This is day 7 of my 75 Days Of Generative AI series. Until now, we have been covering basics such as RAG, Vector DB, and running a basic LLM but single notebook examples are usually not even close to an actual implementation. Hence, for the next few days, I’ll be building an end-to-end LLM twin app ( inspired by this repo ).
What is an LLM twin - In short it’s a model which writes like you by learning your previous articles. In my case, I’ll be using my Substack and LinkedIn as the source. By the end of it, I will write an article myself and use evaluation techniques to check how is my LLM twin performing
Data Pipeline - Includes fetching my articles and posts from Substack and LinkedIn and then adding them to a document-based data store ( MongoDB ). We’ll then push this information to a Vector DB ( Qdrant/ChromaDB).
Training Pipeline - We’ll choose an appropriate LLM and use fine-tuning techniques to train the model to understand style of writing we are targeting. If you want to know more about fine-tuning, check this out.
Inference Pipeline - This is the part where we use RAG techniques and combine them with LLM to expose it to a chat interface via a REST API.
Why these multiple pipelines you may ask. The idea is to present a modular architecture that is as close to a production-grade app as possible. We also get to work on other aspects of the GenAI journey like data collection/cleaning and LLMOps.
Data Pipeline
This will consist of 2 python based services which will
Scrape my substack and LinkedIn to get the articles and posts
Run an ETL pipeline to load this data to MongoDB as well as a Vector DB like Qdrant.
Important note: We are crawling only our data, as most platforms do not allow us to access other people’s data due to privacy issues. But this is perfect for us, as to build our LLM twin, we need only our digital data.
Training Pipeline
This is part of the system that will receive data from the Vector store and fine-tune LLM like llama3 or mistral using techniques like QLora.

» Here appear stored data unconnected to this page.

(** ** Containment *)

Lemma drop_common_spec bs ts bs' ts' :
  drop_common bs ts = (bs', ts') -> exists pre, bs = pre ++ bs' /\ ts = pre ++ ts'.
Proof.
  revert ts. induction bs as [|b bs IH]; intros ts; simpl; [intros [= <- <-]; by exists []|].
  destruct ts as [|t ts]; [intros [= <- <-]; by exists []|].
  case_decide; [|intros [= <- <-]; by exists []]. subst.
  intros (pre & -> & ->)%IH. by exists (t :: pre).
Qed.

(** A relative path that leaves its base, as the program tests it. *)
Definition climbs (rel : string) : bool :=
  bool_decide (rel = "..") || HasPrefix rel "../".

Lemma Join_climbs cs : climbs (Join (".." :: cs) "/") = true.
Proof. destruct cs as [|c cs]; [done|]. unfold climbs. apply orb_true_iff. right. apply (HasPrefix_app "../"). Qed.

(** [p] lies in the tree rooted at [b]: it extends [b] by real components only. *)
Definition inside (b p : path) : Prop :=
  rooted b = rooted p /\ exists rest, comps p = comps b ++ rest /\ Forall (fun c => c <> "..") rest.

Lemma good_dots_below r a b :
  good_stack r (rev (a ++ ".." :: b)) -> Forall (fun c => c = "..") a.
Proof.
  rw rev_app_distr /= -app_assoc. intros (_ & Hd & _)%good_stack_app.
  destruct (Hd eq_refl) as [_ Ha]. apply Forall_rev in Ha. by rw rev_involutive in Ha.
Qed.

Lemma good_no_dots r base rest :
  good_stack r (rev (base ++ rest)) -> hd_error rest <> Some ".." -> Forall (fun c => c <> "..") rest.
Proof.
  destruct rest as [|c0 rest]; [constructor|]. intros Hg Hhd. constructor; [by intros ->|].
  apply Forall_forall. intros c Hin ->. apply Hhd. simpl. f_equal.
  apply list_elem_of_split in Hin as (l1 & l2 & ->).
  replace (base ++ c0 :: l1 ++ ".." :: l2) with ((base ++ c0 :: l1) ++ ".." :: l2) in Hg
    by by rw -app_assoc.
  apply good_dots_below in Hg. apply Forall_app in Hg as [_ Hg]. by inversion Hg.
Qed.

Lemma Rel_inside b t rel :
  Rel b t = Ok rel -> climbs rel = false -> inside (parse_path b) (parse_path t).
Proof.
  unfold Rel. pose proof (parse_path_good b) as Hb. pose proof (parse_path_good t) as Ht.
  generalize dependent (parse_path b). generalize dependent (parse_path t).
  intros q Hq p Hp. case_decide as Heq.
  { intros _ _. apply path_string_inj in Heq as <-; try done. split; [done|].
    exists []. by rw app_nil_r. }
  destruct (eqb (rooted p) (rooted q)) eqn:Er; simpl; [|done]. apply eqb_prop in Er.
  destruct (drop_common (comps p) (targ_comps q)) as [bs ts] eqn:Ed.
  apply drop_common_spec in Ed as (pre & E1 & E2).
  destruct bs as [|b0 bs].
  - intros [= <-] Hc. split; [done|]. rw app_nil_r in E1.
    unfold targ_comps in E2. case_decide as Hdot.
    + destruct Hdot as [E0 E3]. exfalso. destruct pre as [|? [|]]; simplify_eq.
      * destruct Heq. destruct p, q; simpl in *; congruence.
      * rw E1 in Hp. simpl in Hp. unfold real_comp in Hp. by injection E2; naive_solver.
    + exists ts. rw E1 E2. split; [done|].
      apply (good_no_dots (rooted q) pre); [by rw -E2|].
      destruct ts as [|t0 ts]; [done|]. simpl. intros [= ->]. by rw Join_climbs in Hc.
  - intros H Hc. exfalso. destruct (decide (b0 = "..")) as [->|Hb0]; [done|].
    assert (Ok rel = Ok (Join (".." :: ((fun _ => "..") <$> bs) ++ ts) "/")) as [= ->].
    { rw -H. by repeat (case_match; try done). }
    by rw Join_climbs in Hc.
Qed.
(* ===== verification/Manifest.v ===== *)
(** Plugin manifests: the record a plugin declares itself with, the capability-URI
    grammar, structural validation and loading (src/core/manifest/manifest.go). *)
From S2P Require Import Prelude Paths.

(** ** Data *)

Record CapabilityRef := mkRef { Capability : string }.

Record Metadata := mkMetadata {
  md_Name : string;
  md_Version : string;
  md_Labels : gmap string string;
}.

Record ResourceQuantities := mkQuantities { CPU : string; Memory : string }.
Record Resources := mkResources { Requests : ResourceQuantities; Limits : ResourceQuantities }.

Record Port := mkPort { port_Name : string; ContainerPort : Z }.

Record CommandArg := mkArg {
  arg_Name : string;
  arg_Field : string;
  arg_Positional : bool;
  arg_Required : bool;
  arg_Default : string;
}.

Record Command := mkCommand {
  cmd_Name : string;
  cmd_Capability : string;
  cmd_Help : string;
  cmd_Args : list CommandArg;
}.

Record Contributes := mkContributes { Commands : list Command }.

Record Manifest := mkManifest {
  APIVersion : string;
  Kind : string;
  Meta : Metadata;
  CompatibleCore : list string;
  Provides : list CapabilityRef;
  Requires : list CapabilityRef;
  Suggests : list CapabilityRef;
  Res : Resources;
  Ports : list Port;
  Contrib : Contributes;
  Path : string;
}.

Definition set_Path (p : string) (m : Manifest) : Manifest :=
  mkManifest (APIVersion m) (Kind m) (Meta m) (CompatibleCore m) (Provides m)
    (Requires m) (Suggests m) (Res m) (Ports m) (Contrib m) p.

Definition name_of (m : Manifest) : string := md_Name (Meta m).

(** ** The capability-URI grammar

    [^rat://[a-z][a-z0-9-]*/v[1-9][0-9]*/[a-z][a-z0-9-]*$]: no character class
    contains a slash, so matching is deterministic and is written as a scanner. *)
Definition in_range (lo hi : nat) (a : ascii) : bool :=
  let n := nat_of_ascii a in (lo <=? n)%nat && (n <=? hi)%nat.
Definition is_lower (a : ascii) : bool := in_range 97 122 a.
Definition is_upper (a : ascii) : bool := in_range 65 90 a.
Definition is_digit (a : ascii) : bool := in_range 48 57 a.
Definition is_ident (a : ascii) : bool :=
  is_lower a || is_digit a || bool_decide (a = "-"%char).

(** The longest prefix of bytes satisfying [P], and the rest. *)
Fixpoint span (P : ascii -> bool) (s : string) : string * string :=
  match s with
  | "" => ("", "")
  | String a s' =>
      if P a then let '(u, v) := span P s' in (String a u, v) else ("", s)
  end.

(** One segment [first rest*]: the segment and what follows it. *)
Definition scan_segment (first rest : ascii -> bool) (s : string) : option (string * string) :=
  match s with
  | String a s' =>
      if first a then let '(u, v) := span rest s' in Some (String a u, v) else None
  | "" => None
  end.

Definition expect (p s : string) : option string :=
  if HasPrefix s p then Some (str_drop (String.length p) s) else None.

Definition is_major_first (a : ascii) : bool := in_range 49 57 a.

Definition ValidCapabilityURI (s : string) : bool :=
  match
    s1 ← expect "rat://" s;
    '(_, s2) ← scan_segment is_lower is_ident s1;
    s3 ← expect "/v" s2;
    '(_, s4) ← scan_segment is_major_first is_digit s3;
    s5 ← expect "/" s4;
    '(_, s6) ← scan_segment is_lower is_ident s5;
    Some s6
  with
  | Some "" => true
  | _ => false
  end.

(** ** Operations *)

Definition uris (refs : list CapabilityRef) : list string := Capability <$> refs.
Definition Manifest_ProvidesCaps (m : Manifest) : list string := uris (Provides m).
Definition Manifest_RequiresCaps (m : Manifest) : list string := uris (Requires m).

Definition Manifest_PublishPorts (m : Manifest) : list string :=
  (fun p => itoa (ContainerPort p)) <$>
    List.filter (fun p => 0 <? ContainerPort p) (Ports m).

Definition Manifest_HasResources (m : Manifest) : bool :=
  negb (bool_decide (CPU (Requests (Res m)) = "")) ||
  negb (bool_decide (Memory (Requests (Res m)) = "")).

Definition check_refs (fmt : string) (refs : list CapabilityRef) : option error :=
  first_error
    ((fun c => if ValidCapabilityURI (Capability c) then None
               else Some (Errorf fmt [Capability c])) <$> refs).

(** [None] is Go's nil error. *)
Definition Manifest_Validate (m : Manifest) : option error :=
  if decide (Kind m = "") then Some (Errorf "missing kind" [])
  else if decide (md_Name (Meta m) = "") then Some (Errorf "missing metadata.name" [])
  else first_error
    [ check_refs "malformed `provides` capability URI %q" (Provides m);
      check_refs "malformed `requires` capability URI %q" (Requires m) ].

(** Loading: the YAML decoder is a third-party library and the file system is the
    environment; both are parameters. *)
Section Loading.
Context (yaml_Unmarshal : string -> result Manifest).
Context (os_ReadFile : string -> result string).
Context (filepath_Glob : string -> result (list string)).

Definition Parse (data : string) : result Manifest :=
  match yaml_Unmarshal data with
  | Err e => Err (Wrap "parse manifest: %w" [] e)
  | Ok m => match Manifest_Validate m with
            | Some e => Err (Wrap "invalid manifest: %w" [] e)
            | None => Ok m
            end
  end.

Definition Load (path : string) : result Manifest :=
  match os_ReadFile path with
  | Err e => Err (Wrap "read manifest %s: %w" [path] e)
  | Ok data => match Parse data with
               | Err e => Err (Wrap "%s: %w" [path] e)
               | Ok m => Ok (set_Path path m)
               end
  end.

Definition LoadDir (dir : string) : result (list Manifest) :=
  let? ms := filepath_Glob (filepath_Join [dir; "*.plugin.yaml"]) in
  result_map Load (sort_strings ms).
End Loading.

(** ** The grammar, declaratively *)

Definition segment (first rest : ascii -> bool) (s : string) : Prop :=
  match s with
  | "" => False
  | String a s' => first a = true /\ str_forall rest s' = true
  end.

Definition capability_grammar (s axis major verb : string) : Prop :=
  s = "rat://" +:+ axis +:+ "/v" +:+ major +:+ "/" +:+ verb /\
  segment is_lower is_ident axis /\ segment is_major_first is_digit major /\
  segment is_lower is_ident verb.

Lemma span_spec P s u v :
  span P s = (u, v) ->
  s = u +:+ v /\ str_forall P u = true /\
  (v = "" \/ exists a v', v = String a v' /\ P a = false).
Proof.
  revert u v. induction s as [|a s IH]; intros u v; simpl; [naive_solver|].
  destruct (P a) eqn:Ha.
  - destruct (span P s) as [u' v'] eqn:E. intros [= <- <-].
    destruct (IH u' v' eq_refl) as (-> & ? & ?). simpl. rw Ha. naive_solver.
  - intros [= <- <-]. naive_solver.
Qed.

Lemma span_app P u v :
  str_forall P u = true ->
  (v = "" \/ exists a v', v = String a v' /\ P a = false) ->
  span P (u +:+ v) = (u, v).
Proof.
  induction u as [|a u IH]; simpl; intros Hu Hv.
  - destruct Hv as [->|(a & v' & -> & Ha)]; simpl; [done|by rw Ha].
  - bool_to_prop. unfold String.append; fold String.append.
    simpl. rw H. by rw IH.
Qed.

Lemma scan_segment_spec f r s u v :
  scan_segment f r s = Some (u, v) ->
  s = u +:+ v /\ segment f r u /\
  (v = "" \/ exists a v', v = String a v' /\ r a = false).
Proof.
  destruct s as [|a s]; simpl; [done|]. destruct (f a) eqn:Ha; [|done].
  destruct (span r s) as [u' v'] eqn:E. intros [= <- <-].
  destruct (span_spec _ _ _ _ E) as (-> & ? & ?). naive_solver.
Qed.

Lemma scan_segment_app f r u v :
  segment f r u -> (v = "" \/ exists a v', v = String a v' /\ r a = false) ->
  scan_segment f r (u +:+ v) = Some (u, v).
Proof.
  destruct u as [|a u]; simpl; [done|]. intros [Ha Hu] Hv.
  rw Ha. by rw span_app.
Qed.

Lemma expect_spec p s r : expect p s = Some r <-> s = p +:+ r.
Proof.
  unfold expect. split.
  - destruct (HasPrefix s p) eqn:E; [|done]. intros [= <-].
    apply HasPrefix_true in E as [r ->]. by rw str_drop_app.
  - intros ->. by rw HasPrefix_app str_drop_app.
Qed.

(** The scanner accepts exactly the strings of the capability grammar. *)
Theorem ValidCapabilityURI_iff (s : string) :
  ValidCapabilityURI s = true <-> exists axis major verb, capability_grammar s axis major verb.
Proof.
  unfold ValidCapabilityURI, capability_grammar. split.
  - intros H.
    destruct (expect "rat://" s) as [s1|] eqn:E1; simpl in H; [|done].
    destruct (scan_segment is_lower is_ident s1) as [[ax s2]|] eqn:E2; simpl in H; [|done].
    destruct (expect "/v" s2) as [s3|] eqn:E3; simpl in H; [|done].
    destruct (scan_segment is_major_first is_digit s3) as [[mj s4]|] eqn:E4; simpl in H; [|done].
    destruct (expect "/" s4) as [s5|] eqn:E5; simpl in H; [|done].
    destruct (scan_segment is_lower is_ident s5) as [[vb s6]|] eqn:E6; simpl in H; [|done].
    destruct s6; [|done].
    apply expect_spec in E1, E3, E5. apply scan_segment_spec in E2, E4, E6.
    destruct E2 as (-> & ? & _), E4 as (-> & ? & _), E6 as (-> & ? & _). subst.
    exists ax, mj, vb. by rw str_app_nil_r.
  - intros (ax & mj & vb & -> & Ha & Hm & Hv).
    rw (proj2 (expect_spec _ _ _) eq_refl) /=.
    rw scan_segment_app //; [|right; eexists _, _; by split].
    rw /= (proj2 (expect_spec "/v" _ _) eq_refl) /=.
    rw scan_segment_app //; [|right; eexists _, _; by split].
    rw /= (proj2 (expect_spec "/" _ _) eq_refl) /=.
    rw -(str_app_nil_r vb) scan_segment_app //; by left.
Qed.

(** Manifests whose declared lists went through [Manifest_Validate]. *)
Definition manifest_valid (m : Manifest) : Prop :=
  Kind m <> "" /\ name_of m <> "" /\
  Forall (fun u => ValidCapabilityURI u = true) (Manifest_ProvidesCaps m ++ Manifest_RequiresCaps m).

Lemma check_refs_None fmt refs :
  check_refs fmt refs = None <-> Forall (fun u => ValidCapabilityURI u = true) (uris refs).
Proof.
  unfold check_refs, uris. rw first_error_None !Forall_fmap.
  apply Forall_iff. intros c. simpl. by destruct (ValidCapabilityURI _).
Qed.

Lemma Manifest_Validate_None m : Manifest_Validate m = None <-> manifest_valid m.
Proof.
  unfold Manifest_Validate, manifest_valid, name_of.
  repeat (case_decide; [naive_solver|]).
  rw first_error_None !Forall_cons !check_refs_None Forall_app. naive_solver.
Qed.

Lemma manifest_valid_set_Path p m : manifest_valid (set_Path p m) <-> manifest_valid m.
Proof. by destruct m. Qed.

(** Whatever order the directory scan reports its matches in, [LoadDir] returns one
    validated manifest per matching file, in the order of the sorted file names. *)
Theorem LoadDir_ok unmarshal read glob dir files ms :
  glob (filepath_Join [dir; "*.plugin.yaml"]) = Ok files ->
  LoadDir unmarshal read glob dir = Ok ms ->
  Path <$> ms = sort_strings files /\ Forall manifest_valid ms.
Proof.
  unfold LoadDir. intros -> H. simpl in H. apply result_map_Forall2 in H.
  set (fs := sort_strings files) in *. clearbody fs.
  induction H as [|f m fs ms Hload _ [IH1 IH2]]; [done|]. unfold Load, Parse in Hload.
  destruct (read f) as [d|]; [|done]. destruct (unmarshal d) as [m'|]; [|done].
  destruct (Manifest_Validate m') eqn:Hv; [done|]. simplify_eq/=. split; [by f_equal|].
  constructor; [|done]. by apply manifest_valid_set_Path, Manifest_Validate_None.
Qed.

(** ** At a concrete input *)

Definition toy_manifest (name : string) : Manifest :=
  mkManifest "v1" "engine" (mkMetadata name "1" ∅) [] [mkRef "rat://engine/v1/execute"] [] []
    (mkResources (mkQuantities "" "") (mkQuantities "" "")) [] (mkContributes []) "".

Lemma LoadDir_ok_witness :
  exists ms,
    LoadDir (fun d => Ok (toy_manifest d)) Ok (fun _ => Ok ["m/b.plugin.yaml"; "m/a.plugin.yaml"]) "m" = Ok ms /\
    Path <$> ms = ["m/a.plugin.yaml"; "m/b.plugin.yaml"] /\ Forall manifest_valid ms.
Proof.
  eexists. split; [vm_compute; reflexivity|].
  apply (LoadDir_ok (fun d => Ok (toy_manifest d)) Ok
    (fun _ => Ok ["m/b.plugin.yaml"; "m/a.plugin.yaml"]) "m" ["m/b.plugin.yaml"; "m/a.plugin.yaml"]);
    vm_compute; reflexivity.
Defined.
(* ===== verification/CallContext.v ===== *)
(** The call envelope (contracts/proto/rat/common/v1/context.proto) and the request
    context a gRPC handler sees: metadata, the channel-authenticated caller, deadline
    and cancellation.  Protobuf encoding is third-party and stays a parameter of the
    functions that use it. *)
From S2P Require Import Prelude.

Record TraceContext := mkTrace {
  Traceparent : string;
  Tracestate : string;
  CorrelationId : string;
}.

Record SubjectAssertion := mkSubject {
  Principal : string;
  SubjectSignature : string;
  BoundCorrelationId : string;
  ExpiresUnixMs : Z;
  SubjectKeyId : string;
}.

Record Identity := mkIdentity {
  CallerPlugin : string;
  Subject : option SubjectAssertion;
  Tenant : string;
}.

(** A nil pointer is [None]. *)
Record RequestContext := mkRequestContext {
  rc_Trace : option TraceContext;
  rc_Identity : option Identity;
  rc_DeadlineUnixMs : Z;
}.

(** The generated getters are nil-safe and return the zero value. *)
Definition GetTrace (rc : option RequestContext) : option TraceContext := rc ≫= rc_Trace.
Definition GetIdentity (rc : option RequestContext) : option Identity := rc ≫= rc_Identity.
Definition GetDeadlineUnixMs (rc : option RequestContext) : Z := from_option rc_DeadlineUnixMs 0 rc.
Definition GetTraceparent (t : option TraceContext) : string := from_option Traceparent "" t.
Definition GetCorrelationId (t : option TraceContext) : string := from_option CorrelationId "" t.
Definition GetCallerPlugin (i : option Identity) : string := from_option CallerPlugin "" i.
Definition GetSubject (i : option Identity) : option SubjectAssertion := i ≫= Subject.
Definition GetTenant (i : option Identity) : string := from_option Tenant "" i.

(** [incoming] is the request metadata ([None] when the context carries none),
    [outgoing] what has been appended for the next hop, times are nanoseconds. *)
Record Ctx := mkCtx {
  incoming : option (gmap string (list string));
  outgoing : list (string * string);
  auth_caller : option string;
  deadline : option Z;
  cancelled_at : option Z;
}.

Definition set_auth_caller (name : string) (c : Ctx) : Ctx :=
  mkCtx (incoming c) (outgoing c) (Some name) (deadline c) (cancelled_at c).

Definition AppendToOutgoingContext (c : Ctx) (k v : string) : Ctx :=
  mkCtx (incoming c) (outgoing c ++ [(k, v)]) (auth_caller c) (deadline c) (cancelled_at c).

(** [context.WithDeadline] never extends the parent's deadline. *)
Definition WithDeadline (c : Ctx) (d : Z) : Ctx :=
  mkCtx (incoming c) (outgoing c) (auth_caller c)
    (Some match deadline c with Some d' => Z.min d d' | None => d end) (cancelled_at c).

(** [time.UnixMilli]. *)
Definition UnixMilli (ms : Z) : Z := ms * 1000000.

(** When and how a context ends: the earlier of its deadline and its cancellation. *)
Definition ctx_end (c : Ctx) : option (Z * error) :=
  match deadline c, cancelled_at c with
  | None, None => None
  | Some d, None => Some (d, ContextDeadlineExceeded)
  | None, Some t => Some (t, ContextCanceled)
  | Some d, Some t => if d <=? t then Some (d, ContextDeadlineExceeded) else Some (t, ContextCanceled)
  end.

(** [metadata.FromIncomingContext] followed by [md.Get(key)]. *)
Definition md_Get (c : Ctx) (key : string) : list string :=
  from_option (fun md : gmap string (list string) => default [] (md !! key)) [] (incoming c).

Definition callMetaHeader : string := "rat-callmeta-bin".

Section Wire.
Context (proto_Unmarshal : string -> option RequestContext).

Definition readCallMeta (c : Ctx) : option RequestContext :=
  match md_Get c callMetaHeader with
  | [] => None
  | v :: _ => proto_Unmarshal v
  end.
End Wire.

(** ** One hop

    gRPC carries the outgoing metadata of a call, whose keys are lower case, and none of the
    values of its context: [transport] turns the caller's context into the one the handler
    receives. *)
Definition lower_key (k : string) : Prop := str_map lower_byte k = k.
#[export] Instance lower_key_dec k : Decision (lower_key k).
Proof. unfold lower_key. apply _. Defined.

Record carries (transport : Ctx -> Ctx) : Prop := {
  hop_md : forall c k, Forall (fun kv => lower_key kv.1) (outgoing c) ->
    md_Get (transport c) k = (filter (fun kv => kv.1 = k) (outgoing c)).*2;
  hop_caller : forall c, auth_caller (transport c) = None;
}.

(** A hop that satisfies it. *)
Definition add_md (m : gmap string (list string)) (kv : string * string) : gmap string (list string) :=
  <[kv.1 := default [] (m !! kv.1) ++ [kv.2]]> m.
Definition plain_hop (c : Ctx) : Ctx := mkCtx (Some (fold_left add_md (outgoing c) ∅)) [] None None None.

Lemma add_md_get l m k :
  default [] (fold_left add_md l m !! k) = default [] (m !! k) ++ (filter (fun kv => kv.1 = k) l).*2.
Proof.
  revert m. induction l as [|[k' v] l IH]; intros m; [by rewrite app_nil_r|]. cbn [fold_left]. rewrite IH filter_cons.
  unfold add_md. cbn [fst snd]. destruct (decide (k' = k)) as [->|Hk].
  - rewrite lookup_insert_eq. cbn [default from_option id]. by rewrite fmap_cons -app_assoc.
  - by rewrite lookup_insert_ne.
Qed.
Lemma plain_hop_carries : carries plain_hop.
Proof.
  split; [|done]. intros c k _. unfold plain_hop, md_Get. cbn [incoming from_option]. by rewrite add_md_get lookup_empty.
Qed.

Definition wellFormedTraceparent (tp : string) : bool :=
  match Split "-" tp with
  | [a; b; c; d] => (len a =? 2) && (len b =? 32) && (len c =? 16) && (len d =? 2)
  | _ => false
  end.

Example wellFormedTraceparent_ex :
  wellFormedTraceparent "00-0af7651916cd43dd8448eb211c80319c-b7ad6b7169203331-01" = true /\
  wellFormedTraceparent "" = false.
Proof. by vm_compute. Qed.
Definition PluginAuthStreamInterceptor (g : Gateway) (c : Ctx)
    (handler : Ctx -> World -> option (option error * World)) (w : World) :
    option (option error * World) :=
  match Gateway_authenticatePlugin g c with
  | Err e => Some (Some e, w)
  | Ok name => handler (authenticated_ctx c name) w
  end.

(** ** The decision path *)

Record openedCall := mkOpened {
  oc_ctx : Ctx;
  oc_method : string;
  oc_conn : Conn;
  oc_caller : string;
  oc_provider : string;
  oc_correlation : string;
}.

(** Re-stamped identity of the downstream hop; the trace is kept verbatim. *)
Definition restamp (inn : option RequestContext) (caller : string) : RequestContext :=
  mkRequestContext (GetTrace inn)
    (Some (mkIdentity caller (GetSubject (GetIdentity inn)) (GetTenant (GetIdentity inn))))
    (GetDeadlineUnixMs inn).

Definition bound_deadline (c : Ctx) (soft : Z) : Ctx :=
  if 0 <? soft then
    match deadline c with
    | None => WithDeadline c (UnixMilli soft)
    | Some dl => if UnixMilli soft <? dl then WithDeadline c (UnixMilli soft) else c
    end
  else c.

Definition caller_of (c : Ctx) (inn : option RequestContext) : string :=
  if decide (authenticatedCaller c = "") then GetCallerPlugin (GetIdentity inn)
  else authenticatedCaller c.

(** After the decision: route, provider connection, envelope, deadline. *)
Definition route_call (g : Gateway) (c : Ctx) (inn : option RequestContext)
    (caller capURI provider : string) : result openedCall :=
  match routes g !! capURI with
  | None => Err (Status Internal "no route for capability %q (descriptor not loaded)" [capURI])
  | Some method =>
    match Gateway_provider g provider with
    | None => Err (Status Unavailable "provider %q for %q is not connected" [provider; capURI])
    | Some conn =>
      match proto_Marshal (restamp inn caller) with
      | Err e => Err (StatusWrap Internal "marshal call-meta: %v" [] e)
      | Ok b =>
          let octx := AppendToOutgoingContext c callMetaHeader b in
          Ok (mkOpened (bound_deadline octx (GetDeadlineUnixMs inn)) method conn caller provider
                (GetCorrelationId (GetTrace inn)))
      end
    end
  end.

Definition decision_record (capURI caller correlation : string) (d : Decision) : AuditRecord :=
  mkAudit capURI caller (Provider d) correlation (Allowed d) (Reason d) false "" 0 None.

Definition reason_status (c : code) (m : message) : error := Status c m.1 m.2.

(** [None] is a panic inside [Select]. *)
Definition Gateway_openCall (g : Gateway) (c : Ctx) (capURI : string) (w : World) :
    option (result openedCall * World) :=
  let inn := readCallMeta proto_Unmarshal c in
  if negb (wellFormedTraceparent (GetTraceparent (GetTrace inn))) then
    Some (Err (Status InvalidArgument "C1: missing or ill-formed traceparent" []),
          observe capURI "invalid_trace" w)
  else
    let caller := caller_of c inn in
    let correlation := GetCorrelationId (GetTrace inn) in
    let selector := parseSelector (firstHeader c selectHeader) in
    d ← Registry_Select (reg g) caller capURI selector;
    let w := Record_ (decision_record capURI caller correlation d) w in
    Some (if Allowed d then
            (route_call g c inn caller capURI (Provider d), observe capURI "allow" w)
          else if Authorized d then
            (Err (reason_status FailedPrecondition (Reason d)), observe capURI "selection_failed" w)
          else
            (Err (reason_status PermissionDenied (Reason d)), observe capURI "permission_denied" w)).

(** ** The unary relay *)

Context (conn_Invoke : Conn -> Ctx -> string -> string -> result string).

Definition Gateway_Invoke (g : Gateway) (capability payload : string) (c : Ctx) (w : World) :
    option (result string * World) :=
  '(r, w) ← Gateway_openCall g c capability w;
  Some match r with
       | Err e => (Err e, w)
       | Ok oc => (conn_Invoke (oc_conn oc) (oc_ctx oc) (oc_method oc) payload,
                   called (oc_conn oc) (oc_ctx oc) (oc_method oc) payload w)
       end.

(** ** The streaming relay

    The provider's side of a stream is an unbounded script: when its n-th message would reach
    the gateway, and what it is ([Err EOF] for a clean end); a silent provider's next message
    is late.  The upstream's [Send] may fail at any frame; it is taken to be instantaneous. *)
Record recv := mkRecv { r_at : Z; r_msg : result string }.

(** How opening the stream goes: [NewStream], [SendMsg], [CloseSend], then the
    messages. *)
Record stream_script := mkScript {
  new_err : option error;
  send_err : option error;
  close_err : option error;
  opened_at : Z;
  msgs : nat -> recv;
  up_Send : nat -> option error;
}.
Context (conn_NewStream : Conn -> Ctx -> string -> string -> stream_script).

(** The time at which [RecvMsg] is cut, and the error the loop then reports. *)
Definition stream_cut (c : Ctx) (idle last : Z) : Z * error :=
  let timeout := Status DeadlineExceeded "stream idle timeout: no frame within %s" [itoa idle] in
  match ctx_end c with
  | Some (t, e) => if t <=? last + idle then (t, FromContextError e) else (last + idle, timeout)
  | None => (last + idle, timeout)
  end.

We will also use an experiment tracker like CometML as suggested by the original article to make sure we can compare all our fine-tuning experiments and choose the next performing one.
Inference Pipeline
The inference pipeline, the LLM system's final component, interfaces directly with clients via a REST API. Users can access it through HTTP requests, akin to ChatGPT and similar tools.
Communication patterns
There are some missing parts to the architecture here. The major one is how various pipelines interact with each other. There are 2 ways
Asynchronously via a messaging queue like rabbitMQ
Feature store in case of fine-tuned LLM
Conclusion
Super excited for the next few days where we slowly but surely build an LLM Twin in an end-to-end fashion. There are a lot of areas and tools to cover which we will deep dive into soon. Tomorrow we build our data collection pipeline!